Among the records below, find the line that has "Definition add_remote (addr"; from there, give the lines again exactly, and stop after the line that has "there is a request: not".
---+---
(* ===== verification/PalmProtocol.v ===== *)
(** * plugins/palm: the request sent to a Palm server (protocol.c, cgi.c)

    The variables of a request, one to a line, and an empty line. *)
From S2P Require Import Prelude CString MkString MkMemory MkTypes MkToc MkSession MkResponse MkSocket FcgiEnv.
Import Iov.
Local Open Scope Z_scope.

(** ** Names of variables (cgi.h) *)

Definition mk_cgi_document_root : mk_pointer := mk_pointer_init "DOCUMENT_ROOT".
Definition mk_cgi_content_length : mk_pointer := mk_pointer_init "CONTENT_LENGTH".
Definition mk_cgi_content_type : mk_pointer := mk_pointer_init "CONTENT_TYPE".
Definition mk_cgi_server_port : mk_pointer := mk_pointer_init "SERVER_PORT".
Definition mk_cgi_server_name : mk_pointer := mk_pointer_init "SERVER_NAME".
Definition mk_cgi_server_protocol : mk_pointer := mk_pointer_init "SERVER_PROTOCOL".
Definition mk_cgi_server_signature : mk_pointer := mk_pointer_init "SERVER_SIGNATURE".
Definition mk_cgi_remote_addr : mk_pointer := mk_pointer_init "REMOTE_ADDR".
Definition mk_cgi_remote_port : mk_pointer := mk_pointer_init "REMOTE_PORT".
Definition mk_cgi_gateway_interface : mk_pointer := mk_pointer_init "GATEWAY_INTERFACE".
Definition mk_cgi_request_uri : mk_pointer := mk_pointer_init "REQUEST_URI".
Definition mk_cgi_request_method : mk_pointer := mk_pointer_init "REQUEST_METHOD".
Definition mk_cgi_script_name : mk_pointer := mk_pointer_init "SCRIPT_NAME".
Definition mk_cgi_script_filename : mk_pointer := mk_pointer_init "SCRIPT_FILENAME".
Definition mk_cgi_query_string : mk_pointer := mk_pointer_init "QUERY_STRING".
Definition mk_cgi_post_vars : mk_pointer := mk_pointer_init "POST_VARS".
Definition mk_cgi_version : mk_pointer := mk_pointer_init "CGI/1.1".
Definition mk_server_protocol : mk_pointer := mk_pointer_init "HTTP/1.1".
Definition mk_iov_crlfcrlf : mk_pointer := lit_pointer [13; 10; 13; 10].

(** ** Header lines *)

(** The loop over the characters of a line; [i] counts those before the colon. *)
Fixpoint header2cgi_loop (buf : bytes) (n : nat) (i offset : Z) (dest : bytes) : option (bytes * Z) :=
  match n with
  | O => Some (dest, i)
  | S n =>
    match buf with
    | [] => None
    | c :: buf =>
      if c =? 58 then dest ← bwrite dest (offset + i) [0]; Some (dest, i)
      else dest ← bwrite dest (offset + i) [if c =? 45 then 95 else toupper c]; header2cgi_loop buf n (i + 1) offset dest
    end
  end.

(** The name in [dest] and its length. *)
Definition prot_header2cgi (buf : bytes) (len : Z) (dest : bytes) : option (bytes * Z) :=
  content ← strncasecmp buf (clit "Content-") 8;
  cookie ← (if content =? 0 then Some 0 else strncasecmp buf (clit "Cookie-") 7);
  '(dest, offset) ← (if (content =? 0) || (cookie =? 0) then Some (dest, 0)
                     else dest ← bwrite dest 0 (lit "HTTP_"); Some (dest, 5));
  '(dest, i) ← header2cgi_loop buf (Z.to_nat len) 0 offset dest;
  Some (dest, i + offset).

Definition prot_add_header (header value : mk_pointer) (iov : mk_iov) : option mk_iov :=
  iov ← add_entry iov header mk_iov_equal MK_IOV_NOT_FREE_BUF;
  add_entry iov value mk_iov_crlf MK_IOV_NOT_FREE_BUF.

Section Request.
Context `{env : Env} `{peers : PeerNames}.

Definition junk (n : Z) : bytes := map sys_junk (seq 0 (Z.to_nat n)).

(** A number printed to fresh memory of [size] bytes. *)
Definition number (value size : Z) : option mk_pointer :=
  '(buf, n) ← mk_string_itop value (junk size);
  Some {| data := Some buf; len := n - 2 |}.

Definition add_row (row : header_toc_row) (iov : mk_iov) : option mk_iov :=
  let len := i16 (pdiff (row_end row) (row_init row)) in
  '(row_buf, row_len) ← prot_header2cgi (row_init row) len (junk (len + 1));
  iov ← add_entry iov {| data := Some row_buf; len := row_len |} mk_iov_equal MK_IOV_FREE_BUF;
  prefixed ← strncmp row_buf (clit "HTTP_") 5;
  let offset := if prefixed =? 0 then 5 else 0 in
  p ← padd (row_init row) (row_len - offset + 2);
  add_entry iov {| data := Some p; len := u64 (len - (row_len - offset) - 2) |} mk_iov_crlf MK_IOV_NOT_FREE_BUF.

Fixpoint add_rows (toc : headers_toc) (iov : mk_iov) : option mk_iov :=
  match toc with [] => Some iov | row :: toc => iov ← add_row row iov; add_rows toc iov end.

(** The variables before those of the header lines; [port] is [mk_server_port]. *)
Definition add_server (port : mk_pointer) (sr : session_request) (iov : mk_iov) : option mk_iov :=
  h ← request_vhost sr;
  iov ← prot_add_header mk_cgi_document_root (h_documentroot h) iov;
  iov ← (if (sr_method sr =? HTTP_METHOD_POST) && (0 <=? sr_content_length sr)
         then p ← number (sr_content_length sr) 32; prot_add_header mk_cgi_content_length p iov else Some iov);
  iov ← (if 0 <? len (sh_content_type (sr_headers sr)) then prot_add_header mk_cgi_content_type (sh_content_type (sr_headers sr)) iov else Some iov);
  iov ← prot_add_header mk_cgi_server_port port iov;
  a ← sr_host_alias sr;
  iov ← prot_add_header mk_cgi_server_name {| data := Some (ha_name a); len := ha_len a |} iov;
  iov ← prot_add_header mk_cgi_server_protocol mk_server_protocol iov;
  s ← data (h_header_host_signature h);
  s ← padd s 8;
  prot_add_header mk_cgi_server_signature {| data := Some s; len := u64 (len (h_header_host_signature h) - 8) |} iov.

(** Those behind them; [addr] is the text of the peer and [peer_port] what the
    program takes for its port. *)
Definition add_remote (addr : mk_pointer) (peer_port : Z) (sr : session_request) (iov : mk_iov) : option mk_iov :=
  iov ← prot_add_header mk_cgi_remote_addr addr iov;
  p ← number peer_port 8;
  iov ← add_entry iov mk_cgi_remote_port mk_iov_equal MK_IOV_NOT_FREE_BUF;
  iov ← add_entry iov p mk_iov_crlf MK_IOV_FREE_BUF;
  iov ← prot_add_header mk_cgi_gateway_interface mk_cgi_version iov;
  let query := 0 <? len (sr_query_string sr) in
  let uri_len := if query then u64 (len (sr_uri sr) + len (sr_query_string sr) + 1) else len (sr_uri sr) in
  iov ← prot_add_header mk_cgi_request_uri {| data := data (sr_uri sr); len := uri_len |} iov;
  iov ← prot_add_header mk_cgi_request_method (sr_method_p sr) iov;
  iov ← prot_add_header mk_cgi_script_name (sr_uri sr) iov;
  iov ← prot_add_header mk_cgi_script_filename (sr_real_path sr) iov;
  iov ← (if query then prot_add_header mk_cgi_query_string (sr_query_string sr) iov else Some iov);
  iov ← (if (0 <? sr_content_length sr) && (0 <? len (sr_data sr)) then prot_add_header mk_cgi_post_vars (sr_data sr) iov else Some iov);
  add_entry iov mk_iov_crlfcrlf mk_iov_none MK_IOV_NOT_FREE_BUF.

(** The vector of the thread, emptied. *)
Definition prot_template (iov : mk_iov) : mk_iov :=
  let iov := snd (mk_iov_free_marked iov) in
  {| io := io iov; buf_to_free := buf_to_free iov; iov_idx := 0; buf_idx := 0; size := size iov; total_len := 0 |}.

(** The vector and the buffer of addresses of the thread afterwards, and whether
    there is a request: not without the address of the peer. *)
Definition mk_palm_protocol_request_new (port : mk_pointer) (peer_port : Z) (cs : client_session) (sr : session_request) (iov : mk_iov) (ip : bytes)
    : M (mk_iov * bytes * bool) :=
  iov ← lift (add_server port sr (prot_template iov));
  iov ← lift (add_rows (sr_headers_toc sr) iov);
  addr ← mk_socket_ip_str (cs_socket cs) ip (INET6_ADDRSTRLEN + 1);
  match addr with
  | None => mret (iov, ip, false)
  | Some (buf, n) =>
    iov ← lift (add_remote {| data := Some buf; len := n |} peer_port sr iov);
    mret (iov, buf, true)
  end.
End Request.

(** [mk_palm_protocol_thread_init] *)
Definition palm_iov_init : option mk_iov := mk_iov_create 128 0.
---+---
_Expected answer_
Definition add_remote (addr : mk_pointer) (peer_port : Z) (sr : session_request) (iov : mk_iov) : option mk_iov :=
  iov ← prot_add_header mk_cgi_remote_addr addr iov;
  p ← number peer_port 8;
  iov ← add_entry iov mk_cgi_remote_port mk_iov_equal MK_IOV_NOT_FREE_BUF;
  iov ← add_entry iov p mk_iov_crlf MK_IOV_FREE_BUF;
  iov ← prot_add_header mk_cgi_gateway_interface mk_cgi_version iov;
  let query := 0 <? len (sr_query_string sr) in
  let uri_len := if query then u64 (len (sr_uri sr) + len (sr_query_string sr) + 1) else len (sr_uri sr) in
  iov ← prot_add_header mk_cgi_request_uri {| data := data (sr_uri sr); len := uri_len |} iov;
  iov ← prot_add_header mk_cgi_request_method (sr_method_p sr) iov;
  iov ← prot_add_header mk_cgi_script_name (sr_uri sr) iov;
  iov ← prot_add_header mk_cgi_script_filename (sr_real_path sr) iov;
  iov ← (if query then prot_add_header mk_cgi_query_string (sr_query_string sr) iov else Some iov);
  iov ← (if (0 <? sr_content_length sr) && (0 <? len (sr_data sr)) then prot_add_header mk_cgi_post_vars (sr_data sr) iov else Some iov);
  add_entry iov mk_iov_crlfcrlf mk_iov_none MK_IOV_NOT_FREE_BUF.

(** The vector of the thread, emptied. *)
Definition prot_template (iov : mk_iov) : mk_iov :=
  let iov := snd (mk_iov_free_marked iov) in
  {| io := io iov; buf_to_free := buf_to_free iov; iov_idx := 0; buf_idx := 0; size := size iov; total_len := 0 |}.

(** The vector and the buffer of addresses of the thread afterwards, and whether
    there is a request: not without the address of the peer. *)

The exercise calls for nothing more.